«Предсмертие» kitobidan iqtiboslar
...Да и нуждается ли жизнь в том, чтобы мы ее утверждали? Жизнь - она небось посильнее нас с вами, она сама напирает, теснит, как жандарм лошадиным задом, без смысла и жалости топчет копытами. Где нам ее утверждать! Были бы кости целы...
Для каждого человека наступает час, когда правда берет его за горло и навсегда овладевает душой.
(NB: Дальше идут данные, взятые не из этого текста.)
Lemma resolve_spec en v keys :
  StronglySorted bytes_lt keys -> (forall f, f ∈ all_files v -> exists rd dv, Resolvable en f rd dv) ->
  exists out, resolve_dv_for_flush crc32 (B := B) en v keys = Ok out /\
    (forall q p, p ∈ marks out q -> exists f rd dv, f ∈ all_files v /\ path f = q /\
       open_file crc32 en f = Ok (rd, dv) /\ superseded rd dv keys p) /\
    (forall f rd dv p, f ∈ all_files v -> open_file crc32 en f = Ok (rd, dv) -> whole_pages rd ->
       superseded rd dv keys p -> p ∈ marks out (path f)).
Proof.
  intros Hs Hfs. unfold resolve_dv_for_flush.
  destruct (head keys) as [m_lo|] eqn:Eh.
  2:{ assert (keys = []) as -> by (by destruct keys). exists ∅. split; [done|]. split.
      - intros q p Hp. unfold marks in Hp. by rewrite lookup_empty in Hp.
      - intros f rd dv p _ _ _ (_ & _ & x & _ & ?%elem_of_nil). done. }
  destruct (last keys) as [m_hi|] eqn:El; [|apply last_None in El; by subst].
  assert (Hb : forall k, k ∈ keys -> ~ bytes_lt k m_lo /\ ~ bytes_lt m_hi k).
  { intros k Hk. split.
    - destruct keys as [|k0 keys]; [done|]. injection Eh as ->. apply StronglySorted_inv in Hs as [_ Hx].
      apply elem_of_cons in Hk as [->|Hk]; [apply bytes_lt_irrefl|]. rewrite Forall_forall in Hx.
      intros L. eapply bytes_lt_irrefl, bytes_lt_trans; [exact L|by apply Hx].
    - apply last_Some in El as [l ->]. apply StronglySorted_app in Hs as (Hl & _ & _).
      apply elem_of_app in Hk as [Hk|Hk%list_elem_of_singleton].
      + intros L. eapply bytes_lt_irrefl, bytes_lt_trans; [exact L|]. apply Hl; [done|left].
      + subst. apply bytes_lt_irrefl. }
  destruct (resolve_files_spec en keys m_lo m_hi (all_files v) ∅ Hfs Hs Hb) as (out & -> & H1 & _ & H3).
  exists out. split; [done|]. split; [|done]. intros q p Hp. destruct (H1 q p Hp) as [Hp'|?]; [|done].
  unfold marks in Hp'. by rewrite lookup_empty in Hp'.
Qed.
End resolve_spec.

(** ** Properties *)

(** C12. Positions resolved at flush.  For the sorted keys of a memtable and a
    version whose files open, resolution succeeds, and a position it returns
    for a file is that of a row of one of the keys that no deletion vector
    masks yet; conversely every such row is found, in every file whose index
    pages keep the versions of a key together. *)
Theorem resolve_dv_exact (xxh3_64 crc32 : bytes -> Z) {F M C B : Type}
    `{!Arrow, !ParquetFile F, !FooterCodec, !SchemaJson, !RowSerde, !Roaring B, !RoaringLaws B}
    (en : MeruEngine F M C) v keys :
  StronglySorted bytes_lt keys ->
  (forall f, f ∈ all_files v -> exists rd (dv : option B), Resolvable xxh3_64 crc32 en f rd dv) ->
  exists out, resolve_dv_for_flush crc32 (B := B) en v keys = Ok out /\
    (forall q p, p ∈ marks out q -> exists f rd dv, f ∈ all_files v /\ path f = q /\
       open_file crc32 en f = Ok (rd, dv) /\ superseded rd dv keys p) /\
    (forall f rd dv p, f ∈ all_files v -> open_file crc32 en f = Ok (rd, dv) -> whole_pages rd ->
       superseded rd dv keys p -> p ∈ marks out (path f)).
Proof. intros. by eapply (resolve_spec xxh3_64). Qed.

(** The example file with its key range and row count. *)
Definition ex_counted : DataFileMeta :=
  {| path := "data/L0/f.parquet";
     meta := {| level := 0; seq_min := 5; seq_max := 9; key_min := user_key_bytes (ex_k 1 9 Put);
                key_max := user_key_bytes (ex_k 2 7 Delete); num_rows := 3; file_size := 10;
                fm_dv_path := None; fm_dv_offset := None; fm_dv_length := None; format := None; column_stats := None |};
     dv_path := None; dv_offset := None; dv_length := None |}.
Definition ex_counted_version : Version :=
  {| snapshot_id := 1; levels := {[ 0 := [ex_counted] ]}; schema := example_schema |}.

Lemma ex_resolvable :
  Resolvable (fun _ => 0) example_sum ex_engine ex_counted (ex_reader_with plain_kv ex_meta None) (None : option (gset Z)).
Proof.
  destruct (ex_holds plain_kv ex_meta None eq_refl) as [HH HR]. split.
  - reflexivity.
  - split; rewrite ?HR; [exact HH|exact ex_rows_wf|exact ex_sorted|exact I| | |exact I]; apply List.Forall_forall; by left.
  - exact I.
  - by rewrite HR.
  - cbn. lia.
  - done.
  - rewrite HR. intros x Hx%list_elem_of_In.
    repeat (destruct Hx as [<-|Hx]; [split_and!; vm_compute; discriminate|]). destruct Hx.
Qed.

(** Rewriting key 1 supersedes its two versions, at positions 0 and 1. *)
Lemma resolve_dv_exact_witness :
  exists out, resolve_dv_for_flush example_sum (B := gset Z) ex_engine ex_counted_version
      [user_key_bytes (ex_k 1 20 Put)] = Ok out /\
    0 ∈ marks out "data/L0/f.parquet" /\ 1 ∈ marks out "data/L0/f.parquet" /\ 2 ∉ marks out "data/L0/f.parquet".
Proof.
  destruct (resolve_dv_exact (fun _ => 0) example_sum (B := gset Z) ex_engine ex_counted_version
    [user_key_bytes (ex_k 1 20 Put)]) as (out & E & Hsound & Hcomp).
  { repeat constructor. }
  { intros f ->%list_elem_of_singleton. eexists _, _. apply ex_resolvable. }
  destruct (ex_holds plain_kv ex_meta None eq_refl) as [HH HR].
  assert (Hf : ex_counted ∈ all_files ex_counted_version) by (by apply list_elem_of_singleton).
  assert (HS : forall p, 0 <= p < 2 -> superseded (ex_reader_with plain_kv ex_meta None) (None : option (gset Z))
                 [user_key_bytes (ex_k 1 20 Put)] p).
  { intros p Hp. split; [lia|]. split; [done|]. rewrite HR.
    destruct (decide (p = 0)) as [->|Hn]; [|replace p with 1 by lia];
      (eexists; split; [reflexivity|]; vm_compute; left). }
  exists out. split; [exact E|].
  split; [|split]; [exact (Hcomp ex_counted _ _ 0 Hf (rs_open _ _ _ _ _ _ ex_resolvable) I (HS 0 ltac:(lia)))
    |exact (Hcomp ex_counted _ _ 1 Hf (rs_open _ _ _ _ _ _ ex_resolvable) I (HS 1 ltac:(lia)))|].
  intros H2. destruct (Hsound _ _ H2) as (f & rd & dv & ->%list_elem_of_singleton & _ & Ho & _ & _ & x & Hx & Hin).
  rewrite (rs_open _ _ _ _ _ _ ex_resolvable) in Ho. injection Ho as <- <-. rewrite HR in Hx. injection Hx as <-.
  apply list_elem_of_singleton in Hin. vm_compute in Hin. discriminate Hin.
Defined.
Александр Исаевич никуда не спешил. Он помог мне раздеться, и мы сели в столовой за стол друг против друга. Я вынула из портфеля свою кипу бумаг. "Закроемся от Катаева, — сказал, вскочив, Солженицын, — закроемся, закроемся от Катаева" — и с силой задернул обе половинки штор на большом, во всю стену, окне. (Окно нашей столовой выходит прямо на катаевский забор, сарай, дачу.) Александр Исаевич снова сел и ожидающе посмотрел на меня. Стол наш неширок, лицо Солженицына я видела ясно. Шрам, пересекая лоб, подчеркивает прямизну черт. Прямой нос, прямые волосы, прямой лоб — лицо как будто выпрямленное изнутри единым волевым усилием. Сосредоточенность углубляла шрам, и, чем глубже врезалась в лоб эта черта, тем отчетливее проступала основа лица, оно словно обнажалось, открывая голый и точный чертеж. Ничего лишнего. Одна основа...Меня слушал шрам. "В чем сила этого человека? — думала я, сквозь свой рассказ невольно вглядываясь в живой чертеж напротив. — В способности сосредоточивать себя, всего себя, — не часть, а целое, все то, что мы называем «я», — собирать, сосредоточивать себя, свое отдельное «я» на «я» другого. Сейчас он весь сосредоточен на мне и на моей боли. Полностью. Целиком. Он будто рычаг какой-то в себе поворачивает — рычаг-переключатель, — включает всю полноту внимания и потом выключает, когда ему пожелается.
В нашей стране противостоит лжи и фальсификации стойкая память, неизвестно кем хранимая, неизвестно на чем держащаяся, но упорная в своей кротовой работе.
Культура принадлежит тем из нас и только в той степени, в какой мы сами принадлежим ей — безотказно, безраздельно, бескорыстно и всецело.